═══ Task material ═══

(* ===== verification/Nfs4Types.v ===== *)
(** * Package nfs4: basic protocol types (src/nfs4/types.go)

    [Verifier] and [SessionID] are byte arrays of a fixed length; [copy(x[:],
    src)] into one of them is [go_copy], which leaves the bytes that [src] does
    not reach.  A decoder that has failed hands it an empty [src]. *)

From S2P Require Import Prelude GoError GoIO Xdr Nfs4Const Attr.

(** A byte slice that may be nil.  src/nfs4/types.go:20-20 *)
Definition FileHandle : Type := option bytes.
(** The bytes of a slice: nil is as good as empty to an encoder. *)
Definition fh_bytes (fh : FileHandle) : bytes := default [] fh.

(** src/nfs4/types.go:23-23 *)
Definition Verifier : Type := bytes.
(** src/nfs4/types.go:26-26 *)
Definition ClientID : Type := Z.

(** The built-in [copy(dst, src)]: [dst] afterwards. *)
Definition go_copy (dst src : bytes) : bytes :=
  take (length dst) src ++ drop (length src) dst.

(** The zero value of a byte array. *)
Definition zero_array (n : Z) : bytes := replicate (Z.to_nat n) x00.

(** src/nfs4/types.go:33-38 *)
Definition Bitmap_Encode (b : list Z) : Encoder.t -> Encoder.t :=
  (Encoder.Uint32 (u32 (blen b)) ;;
   each Encoder.Uint32 b)%enc.

(** src/nfs4/types.go:41-51 *)
Definition DecodeBitmap : Dec (list Z) :=
  n ← D.Uint32;
  err ← D.Err;
  match err with
  | Some _ => mret []
  | None => decode_words (Z.to_nat n)
  end.

(** src/nfs4/types.go:54-57 *)
Record Stateid := mkStateid {
  st_Seqid : Z;
  st_Other : bytes
}.

(** The zero [Stateid], which is also the anonymous stateid. *)
Definition zeroStateid : Stateid := mkStateid 0 (zero_array 12).

(** src/nfs4/types.go:60-63 *)
Definition Stateid_Encode (s : Stateid) : Encoder.t -> Encoder.t :=
  (Encoder.Uint32 (st_Seqid s) ;;
   Encoder.FixedOpaque (st_Other s))%enc.

(** src/nfs4/types.go:66-71 *)
Definition DecodeStateid : Dec Stateid :=
  seqid ← D.Uint32;
  other ← D.FixedOpaque 12;
  mret (mkStateid seqid (go_copy (zero_array 12) other)).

═══

* Required work:
From the first line to the last, return the data exactly as written.

* Result:
(* ===== verification/Nfs4Types.v ===== *)
(** * Package nfs4: basic protocol types (src/nfs4/types.go)

    [Verifier] and [SessionID] are byte arrays of a fixed length; [copy(x[:],
    src)] into one of them is [go_copy], which leaves the bytes that [src] does
    not reach.  A decoder that has failed hands it an empty [src]. *)

From S2P Require Import Prelude GoError GoIO Xdr Nfs4Const Attr.

(** A byte slice that may be nil.  src/nfs4/types.go:20-20 *)
Definition FileHandle : Type := option bytes.
(** The bytes of a slice: nil is as good as empty to an encoder. *)
Definition fh_bytes (fh : FileHandle) : bytes := default [] fh.

(** src/nfs4/types.go:23-23 *)
Definition Verifier : Type := bytes.
(** src/nfs4/types.go:26-26 *)
Definition ClientID : Type := Z.

(** The built-in [copy(dst, src)]: [dst] afterwards. *)
Definition go_copy (dst src : bytes) : bytes :=
  take (length dst) src ++ drop (length src) dst.

(** The zero value of a byte array. *)
Definition zero_array (n : Z) : bytes := replicate (Z.to_nat n) x00.

(** src/nfs4/types.go:33-38 *)
Definition Bitmap_Encode (b : list Z) : Encoder.t -> Encoder.t :=
  (Encoder.Uint32 (u32 (blen b)) ;;
   each Encoder.Uint32 b)%enc.

(** src/nfs4/types.go:41-51 *)
Definition DecodeBitmap : Dec (list Z) :=
  n ← D.Uint32;
  err ← D.Err;
  match err with
  | Some _ => mret []
  | None => decode_words (Z.to_nat n)
  end.

(** src/nfs4/types.go:54-57 *)
Record Stateid := mkStateid {
  st_Seqid : Z;
  st_Other : bytes
}.

(** The zero [Stateid], which is also the anonymous stateid. *)
Definition zeroStateid : Stateid := mkStateid 0 (zero_array 12).

(** src/nfs4/types.go:60-63 *)
Definition Stateid_Encode (s : Stateid) : Encoder.t -> Encoder.t :=
  (Encoder.Uint32 (st_Seqid s) ;;
   Encoder.FixedOpaque (st_Other s))%enc.

(** src/nfs4/types.go:66-71 *)
Definition DecodeStateid : Dec Stateid :=
  seqid ← D.Uint32;
  other ← D.FixedOpaque 12;
  mret (mkStateid seqid (go_copy (zero_array 12) other)).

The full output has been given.